The frightened face in the mirror had the haunted look of the mannequins. Just under the surface I sensed a fine network of ugliness which might begin showing through any moment. Too late to start a career; too late even to go back to school. I, who had always prided myself on being the youngest in the class, couldn’t now join those chain-smoking women who “went back to school” after having their children. I remembered them shyly attending our classes wearing either sensible shoes or clothes embarrassingly young for them, trying to speak an alien slang. I had cringed for them as the young men, suppressing sneers, momentarily suspended debate while they asked their female questions. I
knew I would never be able to survive that.
On my twenty-fifth birthday, alone in my room, I received a cable from New York. It was from Frank. HAPPY BIRTHDAY. TIME TO COME HOME. The next day on an impulse I put my wedding ring on again, and after that it was much easier to walk the streets. I even wore it to a farewell party up at the Academy the Ericksons threw before they sailed for home. They invited everyone they knew, including a genuine Italian princess. All the Americans, drinking sparkling lambrusca as though they would never taste it again, kept singing “Arrividerce Roma” louder and sloppier the drunker they got. In the days following, most of them left Italy for another academic year.
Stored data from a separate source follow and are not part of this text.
(* ===== verification/BufferPool.v ===== *)
(** The buffer pool of [proxy/buffer_pool.rs]: buckets of reusable allocations,
    renting by the smallest bucket that fits, and returning on drop.

    Sizes are [usize] values; [current_size *= 2] wraps at 64 bits, as a release
    build does.  A [BytesMut] is its allocation, its length and how much of the
    allocation has ever been written; the allocation of [BytesMut::with_capacity]
    holds unspecified bytes.  The lock of a bucket makes each operation atomic.

    The [unsafe] blocks call [BytesMut::set_len], whose contract is
    [set_len_contract]: the length stays within the allocation, and what it
    exposes has been written.  The first half is kept by every call, the second
    is not ([get_exposes_unwritten]); what is proved in its place is that a
    holder who has read its message into the buffer sees written bytes only. *)
From S2P Require Import Prelude Words.
Local Open Scope Z_scope.

(** What the allocator gives: [BytesMut::with_capacity(n)] an allocation of at
    least [n] bytes with unspecified contents, [Vec::with_capacity(n)] room for
    at least [n] elements. *)
Class Alloc := {
  fresh_mem : Z -> bytes;
  vec_capacity : nat -> nat }.

Class AllocOk (A : Alloc) : Prop := {
  fresh_mem_fits : forall n, n <= Z.of_nat (length (fresh_mem n));
  vec_capacity_fits : forall n, (n <= vec_capacity n)%nat }.

(** The allocation, the length, and the length of the written prefix. *)
Record BytesMut := mkBytesMut { bm_mem : bytes; bm_len : Z; bm_init : Z }.

(** [capacity] and [buffers]; [Vec::capacity] of [buffers] is the bucket's
    ceiling. The vector is kept with its last element (the next to be popped)
    at the head. *)
Record BufferBucket := mkBucket {
  bk_capacity : Z;
  bk_buffers : list BytesMut;
  bk_vec_capacity : nat }.

Record MultiBufferPool := mkPool { buckets : list BufferBucket }.

Record PooledBytes := mkPooled {
  pb_buf : BytesMut;
  pb_original_capacity : Z;
  pb_bucket_index : nat }.

Definition bm_capacity (b : BytesMut) : Z := Z.of_nat (length (bm_mem b)).

(** The safety contract of [BytesMut::set_len], as the library documents it. *)
Definition set_len_contract (b : BytesMut) (n : Z) : Prop :=
  n <= bm_capacity b /\ n <= bm_init b.

(** [BytesMut::set_len]: it moves the length and writes nothing.  Beyond the
    allocation it is an access out of bounds to come, which is a crash here; a
    length beyond what was written breaks the contract without an effect of its
    own, which [bm_init] records. *)
Definition set_len (b : BytesMut) (n : Z) : exec BytesMut :=
  if n <=? bm_capacity b then Val (mkBytesMut (bm_mem b) n (bm_init b))
  else Crash UndefinedBehaviour.

(** [deref]: the exposed bytes. *)
Definition pb_slice (pb : PooledBytes) : bytes :=
  take (Z.to_nat (bm_len (pb_buf pb))) (bm_mem (pb_buf pb)).

(** Every byte the holder of the buffer can see has been written. *)
Definition pb_written (pb : PooledBytes) : Prop := bm_len (pb_buf pb) <= bm_init (pb_buf pb).

(** [read_exact(&mut buf)]: the bytes read overwrite the exposed slice. *)
Definition pb_fill (pb : PooledBytes) (data : bytes) : PooledBytes :=
  mkPooled (mkBytesMut (data ++ drop (length data) (bm_mem (pb_buf pb))) (bm_len (pb_buf pb))
              (Z.max (bm_init (pb_buf pb)) (Z.of_nat (length data))))
           (pb_original_capacity pb) (pb_bucket_index pb).

Section pool.
Context {A : Alloc}.

Definition with_capacity (n : Z) : BytesMut := mkBytesMut (fresh_mem n) 0 0.

Definition new_bucket (size : Z) (pre_allocation : nat) : BufferBucket :=
  mkBucket size (replicate pre_allocation (with_capacity size)) (vec_capacity pre_allocation).

(** The [while current_size <= max_len] loop; [None] is a loop that has not
    ended within the fuel. *)
Fixpoint new_buckets (fuel : nat) (current_size max_len : Z) (pre_allocation : nat)
    : option (list BufferBucket) :=
  match fuel with
  | O => None
  | S f =>
      if current_size <=? max_len then
        rest ← new_buckets f (as_usize (current_size * 2)) max_len pre_allocation;
        Some (new_bucket current_size pre_allocation :: rest)
      else Some []
  end.

Definition pool_new (fuel : nat) (min_len max_len : Z) (pre_allocation_per_bucket : nat)
    : option MultiBufferPool :=
  mkPool <$> new_buckets fuel min_len max_len pre_allocation_per_bucket.

(** The largest allocation this pool can serve. *)
Definition max_capacity (p : MultiBufferPool) : Z :=
  match last (buckets p) with Some b => bk_capacity b | None => 0 end.

Definition pool_get (p : MultiBufferPool) (requested_size : Z)
    : exec (PooledBytes * MultiBufferPool) :=
  match list_find (fun b => requested_size <= bk_capacity b) (buckets p) with
  | None => Crash Panic
  | Some (bucket_index, bucket) =>
      let '(buf, rest) :=
        match bk_buffers bucket with
        | b :: bs => (b, bs)
        | [] => (with_capacity (bk_capacity bucket), [])
        end in
      let bucket' := mkBucket (bk_capacity bucket) rest (bk_vec_capacity bucket) in
      buf ← set_len buf requested_size;
      Val (mkPooled buf (bk_capacity bucket) bucket_index,
           mkPool (<[bucket_index := bucket']> (buckets p)))
  end.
The tourists were leaving too. It became possible once again to view the Sistine ceiling without stepping on someone’s toes. The Roman pines stayed green, but the days had already perceptibily shortened; the sugar maples would be turning on Connecticut’s Merritt Parkway. Maybe Frank was right; maybe it was time to go home.
Five
The ink had not yet dried on my high school diploma when I rushed off to begin my future at Eliza Baxter College of New England University in western Massachusetts. I was in a big hurry. With a time schedule based on Dr. John Watson and not a minute to waste, I was all set to do the four years of college in three so I could enter law school at nineteen and pass the bar at twenty-one. I had the whole thing mapped out.
But somewhere during my sophomore year my fine resolutions turned to dreams as I fell hopelessly in love with philosophy.
The romance started innocently enough. Like any lover I can recall intimations of the affair long before it began in earnest—a lingering glance, a chance meeting in the library, a greeting withheld. I still smile remembering an even earlier time when I wouldn’t have looked twice at philosophy, it so smacked of religion.